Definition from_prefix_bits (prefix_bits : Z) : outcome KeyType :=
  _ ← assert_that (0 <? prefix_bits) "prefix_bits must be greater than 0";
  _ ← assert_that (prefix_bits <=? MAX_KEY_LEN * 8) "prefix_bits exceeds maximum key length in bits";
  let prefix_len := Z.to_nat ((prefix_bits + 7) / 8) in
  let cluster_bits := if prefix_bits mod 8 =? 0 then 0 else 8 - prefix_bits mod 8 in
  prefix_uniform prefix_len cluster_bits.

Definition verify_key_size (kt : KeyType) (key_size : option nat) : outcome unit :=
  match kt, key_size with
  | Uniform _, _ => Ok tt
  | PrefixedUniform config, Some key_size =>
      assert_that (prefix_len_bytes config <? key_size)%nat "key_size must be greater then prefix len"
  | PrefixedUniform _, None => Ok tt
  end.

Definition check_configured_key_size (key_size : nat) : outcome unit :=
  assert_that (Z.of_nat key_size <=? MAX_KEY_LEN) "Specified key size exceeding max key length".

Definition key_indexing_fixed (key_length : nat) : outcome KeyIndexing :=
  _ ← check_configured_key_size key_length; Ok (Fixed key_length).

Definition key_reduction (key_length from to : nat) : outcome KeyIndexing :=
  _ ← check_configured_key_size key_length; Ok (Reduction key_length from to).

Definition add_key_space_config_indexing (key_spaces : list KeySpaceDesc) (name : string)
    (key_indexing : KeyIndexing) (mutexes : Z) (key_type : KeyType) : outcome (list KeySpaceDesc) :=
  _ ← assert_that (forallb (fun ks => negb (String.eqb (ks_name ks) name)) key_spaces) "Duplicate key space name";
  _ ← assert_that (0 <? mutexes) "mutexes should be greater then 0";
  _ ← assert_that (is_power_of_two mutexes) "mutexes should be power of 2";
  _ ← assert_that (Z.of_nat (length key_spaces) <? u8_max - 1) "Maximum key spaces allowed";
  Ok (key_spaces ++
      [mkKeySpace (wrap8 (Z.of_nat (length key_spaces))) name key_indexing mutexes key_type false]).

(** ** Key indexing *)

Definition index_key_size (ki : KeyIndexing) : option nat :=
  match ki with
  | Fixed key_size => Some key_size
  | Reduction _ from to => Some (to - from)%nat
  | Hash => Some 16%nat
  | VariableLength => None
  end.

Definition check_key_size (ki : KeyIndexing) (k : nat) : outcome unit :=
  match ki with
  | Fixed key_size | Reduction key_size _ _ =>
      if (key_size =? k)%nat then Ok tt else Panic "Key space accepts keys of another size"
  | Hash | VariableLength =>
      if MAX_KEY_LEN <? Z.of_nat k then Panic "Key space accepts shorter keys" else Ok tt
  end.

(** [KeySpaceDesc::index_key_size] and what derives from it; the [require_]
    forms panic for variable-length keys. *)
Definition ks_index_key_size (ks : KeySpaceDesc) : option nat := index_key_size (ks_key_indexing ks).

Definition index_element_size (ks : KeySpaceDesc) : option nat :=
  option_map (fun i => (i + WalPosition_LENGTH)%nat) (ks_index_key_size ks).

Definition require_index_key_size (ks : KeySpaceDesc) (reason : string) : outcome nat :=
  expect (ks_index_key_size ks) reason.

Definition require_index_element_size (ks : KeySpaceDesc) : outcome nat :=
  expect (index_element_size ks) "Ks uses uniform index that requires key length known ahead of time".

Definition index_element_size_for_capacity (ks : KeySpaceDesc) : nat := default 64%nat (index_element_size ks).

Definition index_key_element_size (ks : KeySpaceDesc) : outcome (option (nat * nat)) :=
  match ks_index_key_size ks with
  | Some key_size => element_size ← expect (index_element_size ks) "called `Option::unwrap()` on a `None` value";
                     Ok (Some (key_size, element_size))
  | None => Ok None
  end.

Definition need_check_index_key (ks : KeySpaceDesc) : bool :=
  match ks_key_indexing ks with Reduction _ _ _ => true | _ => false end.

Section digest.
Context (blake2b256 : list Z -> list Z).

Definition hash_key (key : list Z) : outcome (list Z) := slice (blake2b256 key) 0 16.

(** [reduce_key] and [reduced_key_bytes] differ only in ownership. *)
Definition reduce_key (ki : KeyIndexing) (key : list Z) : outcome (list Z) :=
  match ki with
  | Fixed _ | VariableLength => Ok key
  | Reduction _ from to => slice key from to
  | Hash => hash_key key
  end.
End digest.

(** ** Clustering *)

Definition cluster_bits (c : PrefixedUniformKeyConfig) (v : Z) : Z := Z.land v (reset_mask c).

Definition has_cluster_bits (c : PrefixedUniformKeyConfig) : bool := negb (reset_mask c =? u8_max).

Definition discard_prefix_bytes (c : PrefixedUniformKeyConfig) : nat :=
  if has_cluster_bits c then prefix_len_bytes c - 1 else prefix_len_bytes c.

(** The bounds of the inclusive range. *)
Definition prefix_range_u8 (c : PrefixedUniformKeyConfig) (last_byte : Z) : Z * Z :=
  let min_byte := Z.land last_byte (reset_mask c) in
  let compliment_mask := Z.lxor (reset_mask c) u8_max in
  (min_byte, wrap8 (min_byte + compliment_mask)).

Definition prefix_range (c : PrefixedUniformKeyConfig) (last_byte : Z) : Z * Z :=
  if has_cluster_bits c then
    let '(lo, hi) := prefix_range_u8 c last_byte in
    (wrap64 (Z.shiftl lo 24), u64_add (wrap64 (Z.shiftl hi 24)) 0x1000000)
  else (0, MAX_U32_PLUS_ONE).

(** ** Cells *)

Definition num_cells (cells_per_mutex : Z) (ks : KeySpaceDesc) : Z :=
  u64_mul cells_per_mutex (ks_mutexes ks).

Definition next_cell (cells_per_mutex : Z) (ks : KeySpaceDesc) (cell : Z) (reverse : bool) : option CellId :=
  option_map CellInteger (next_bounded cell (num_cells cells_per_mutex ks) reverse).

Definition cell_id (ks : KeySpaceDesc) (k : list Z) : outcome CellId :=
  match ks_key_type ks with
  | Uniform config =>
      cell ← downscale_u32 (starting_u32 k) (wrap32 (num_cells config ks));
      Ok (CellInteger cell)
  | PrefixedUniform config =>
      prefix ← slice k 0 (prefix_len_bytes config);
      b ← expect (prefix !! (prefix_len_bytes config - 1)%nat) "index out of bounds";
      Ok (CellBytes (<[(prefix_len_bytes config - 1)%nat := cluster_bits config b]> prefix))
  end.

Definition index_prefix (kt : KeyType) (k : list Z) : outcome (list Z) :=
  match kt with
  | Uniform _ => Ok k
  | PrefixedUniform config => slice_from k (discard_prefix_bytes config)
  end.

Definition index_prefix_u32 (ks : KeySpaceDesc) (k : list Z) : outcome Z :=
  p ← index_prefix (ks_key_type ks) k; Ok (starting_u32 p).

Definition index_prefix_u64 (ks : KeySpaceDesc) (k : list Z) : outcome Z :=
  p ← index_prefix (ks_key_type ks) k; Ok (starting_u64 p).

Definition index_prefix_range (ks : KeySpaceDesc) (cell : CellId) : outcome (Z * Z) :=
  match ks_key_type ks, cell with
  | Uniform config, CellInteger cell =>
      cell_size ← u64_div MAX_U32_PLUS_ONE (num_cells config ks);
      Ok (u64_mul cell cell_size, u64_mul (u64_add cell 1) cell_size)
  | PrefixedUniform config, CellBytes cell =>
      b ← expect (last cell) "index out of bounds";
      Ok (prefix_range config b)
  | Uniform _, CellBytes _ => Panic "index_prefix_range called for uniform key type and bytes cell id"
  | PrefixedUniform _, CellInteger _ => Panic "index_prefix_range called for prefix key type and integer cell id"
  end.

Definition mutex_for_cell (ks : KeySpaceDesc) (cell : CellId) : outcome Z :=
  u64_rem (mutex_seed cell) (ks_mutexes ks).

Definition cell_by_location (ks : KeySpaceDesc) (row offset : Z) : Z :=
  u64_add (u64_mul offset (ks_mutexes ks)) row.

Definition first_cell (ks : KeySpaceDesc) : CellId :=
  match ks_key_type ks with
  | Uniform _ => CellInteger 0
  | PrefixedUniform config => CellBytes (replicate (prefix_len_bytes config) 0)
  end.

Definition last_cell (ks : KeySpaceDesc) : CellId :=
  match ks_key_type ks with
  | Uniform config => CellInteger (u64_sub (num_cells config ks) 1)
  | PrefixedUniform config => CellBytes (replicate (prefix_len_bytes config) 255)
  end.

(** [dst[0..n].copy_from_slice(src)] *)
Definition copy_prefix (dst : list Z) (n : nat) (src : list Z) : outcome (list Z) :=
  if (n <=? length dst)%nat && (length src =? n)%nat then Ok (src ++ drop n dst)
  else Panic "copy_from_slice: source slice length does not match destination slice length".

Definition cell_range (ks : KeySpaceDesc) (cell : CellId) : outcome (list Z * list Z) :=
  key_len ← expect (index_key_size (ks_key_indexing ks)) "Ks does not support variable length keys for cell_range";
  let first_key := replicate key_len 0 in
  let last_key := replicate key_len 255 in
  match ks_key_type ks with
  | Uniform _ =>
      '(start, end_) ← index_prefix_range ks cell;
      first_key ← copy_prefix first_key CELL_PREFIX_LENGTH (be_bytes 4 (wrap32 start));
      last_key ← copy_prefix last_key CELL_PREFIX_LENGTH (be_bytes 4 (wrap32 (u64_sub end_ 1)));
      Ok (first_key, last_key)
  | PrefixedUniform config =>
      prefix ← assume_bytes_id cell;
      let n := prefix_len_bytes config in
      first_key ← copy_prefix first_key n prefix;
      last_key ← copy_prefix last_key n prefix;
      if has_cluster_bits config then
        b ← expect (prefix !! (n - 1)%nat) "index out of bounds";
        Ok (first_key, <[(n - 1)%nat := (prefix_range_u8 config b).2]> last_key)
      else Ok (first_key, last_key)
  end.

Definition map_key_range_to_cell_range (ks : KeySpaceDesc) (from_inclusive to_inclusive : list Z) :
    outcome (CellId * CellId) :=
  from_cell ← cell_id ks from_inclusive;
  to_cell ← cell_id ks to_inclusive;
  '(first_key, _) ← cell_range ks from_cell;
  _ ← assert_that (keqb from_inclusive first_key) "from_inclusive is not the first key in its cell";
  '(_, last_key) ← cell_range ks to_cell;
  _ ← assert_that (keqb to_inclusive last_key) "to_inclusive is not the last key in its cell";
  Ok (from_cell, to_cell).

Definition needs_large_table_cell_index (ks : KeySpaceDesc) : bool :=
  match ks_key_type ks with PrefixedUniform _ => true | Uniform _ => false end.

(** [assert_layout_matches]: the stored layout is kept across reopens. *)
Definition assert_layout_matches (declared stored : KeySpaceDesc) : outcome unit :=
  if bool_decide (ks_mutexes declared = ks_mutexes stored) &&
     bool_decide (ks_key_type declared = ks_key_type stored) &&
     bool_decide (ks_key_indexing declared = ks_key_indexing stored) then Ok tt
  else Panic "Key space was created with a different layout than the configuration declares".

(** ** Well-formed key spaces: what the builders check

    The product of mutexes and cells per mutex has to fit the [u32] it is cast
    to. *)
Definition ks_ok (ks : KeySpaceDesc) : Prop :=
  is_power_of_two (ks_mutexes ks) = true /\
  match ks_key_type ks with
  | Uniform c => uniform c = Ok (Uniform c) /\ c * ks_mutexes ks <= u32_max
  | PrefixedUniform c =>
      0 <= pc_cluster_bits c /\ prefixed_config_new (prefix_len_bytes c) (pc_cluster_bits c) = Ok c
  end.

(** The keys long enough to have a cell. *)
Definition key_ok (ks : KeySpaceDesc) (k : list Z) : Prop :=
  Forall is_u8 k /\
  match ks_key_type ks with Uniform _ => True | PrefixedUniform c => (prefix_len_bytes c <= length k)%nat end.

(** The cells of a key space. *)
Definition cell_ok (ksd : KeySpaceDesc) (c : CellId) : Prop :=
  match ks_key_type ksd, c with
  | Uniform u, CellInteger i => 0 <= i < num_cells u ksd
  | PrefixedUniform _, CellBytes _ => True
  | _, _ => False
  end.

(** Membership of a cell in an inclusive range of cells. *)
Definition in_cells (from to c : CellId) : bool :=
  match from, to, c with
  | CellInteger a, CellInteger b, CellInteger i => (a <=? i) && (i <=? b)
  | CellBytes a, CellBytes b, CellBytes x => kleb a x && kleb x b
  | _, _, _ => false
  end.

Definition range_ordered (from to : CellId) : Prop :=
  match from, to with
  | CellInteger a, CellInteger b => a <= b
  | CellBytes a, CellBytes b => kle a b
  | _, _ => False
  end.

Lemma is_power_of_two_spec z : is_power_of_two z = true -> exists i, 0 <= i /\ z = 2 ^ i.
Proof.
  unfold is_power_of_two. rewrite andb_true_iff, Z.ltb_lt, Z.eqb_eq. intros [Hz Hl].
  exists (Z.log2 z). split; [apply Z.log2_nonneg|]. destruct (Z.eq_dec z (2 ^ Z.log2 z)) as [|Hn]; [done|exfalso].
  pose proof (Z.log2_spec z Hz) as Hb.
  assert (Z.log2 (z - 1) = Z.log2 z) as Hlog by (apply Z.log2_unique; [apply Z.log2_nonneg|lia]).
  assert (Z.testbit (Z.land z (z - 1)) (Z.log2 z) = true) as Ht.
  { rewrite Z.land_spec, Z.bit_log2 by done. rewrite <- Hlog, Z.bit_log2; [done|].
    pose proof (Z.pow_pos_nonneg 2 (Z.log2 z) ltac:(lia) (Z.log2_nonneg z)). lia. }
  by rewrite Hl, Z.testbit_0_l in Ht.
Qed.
━━━━
[ASSIGNMENT]: Return a copy of each line in the entries that carries the string "name".

[SOLVED PROBLEM]:
Definition add_key_space_config_indexing (key_spaces : list KeySpaceDesc) (name : string)
  _ ← assert_that (forallb (fun ks => negb (String.eqb (ks_name ks) name)) key_spaces) "Duplicate key space name";
      [mkKeySpace (wrap8 (Z.of_nat (length key_spaces))) name key_indexing mutexes key_type false]).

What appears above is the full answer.